Using the data below, work out how many lines contain the word "values", then state that number without comment.

***** RECORDS FOR THE EXERCISE

(** * ESA Dropshipping dashboard: the API client and the panels of
      [streamlit_app.py], embedded as functions over an explicit world
      (what is on screen, which HTTP requests were issued). *)

From Stdlib Require Import ZArith String Ascii List Bool Floats DecimalString Lia.
Import ListNotations.

Set Warnings "-register-all".

Open Scope Z_scope.
Open Scope string_scope.

(** ** Python values

    The values the script handles are what [json] decoding yields and what
    the widgets return: [None], booleans, integers, floats, strings, lists
    and dictionaries with string keys.  A dictionary keeps its insertion
    order, so it is an association list; lookups take the first binding of a
    key.  Strings are sequences of UTF-8 bytes: the only characters the
    script inspects are ASCII, and an ASCII byte is never part of a longer
    UTF-8 sequence. *)

Inductive pyobj : Type :=
| PyNone
| PyBool (b : bool)
| PyInt (z : Z)
| PyFloat (f : float)
| PyStr (s : string)
| PyList (items : list pyobj)
| PyDict (fields : list (string * pyobj)).

(** [bool(v)]: the truth value Python's [if v:], [v or w] and [v and w]
    test. *)
Definition truthy (v : pyobj) : bool :=
  match v with
  | PyNone => false
  | PyBool b => b
  | PyInt z => negb (z =? 0)%Z
  | PyFloat f => negb (PrimFloat.eqb f 0%float)
  | PyStr s => negb (s =? "")%string
  | PyList items => match items with [] => false | _ :: _ => true end
  | PyDict fields => match fields with [] => false | _ :: _ => true end
  end.

(** [a or b]. *)
Definition py_or (a b : pyobj) : pyobj := if truthy a then a else b.

(** [str(n)] for an [int]. *)
Definition str_int (z : Z) : string := NilZero.string_of_int (Z.to_int z).

(** [s.endswith(suffix)]. *)
Definition endswith (s suffix : string) : bool :=
  (String.length suffix <=? String.length s)%nat
  && (substring (String.length s - String.length suffix)
                (String.length suffix) s =? suffix)%string.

**********

RESPONSE TO THIS TASK: 2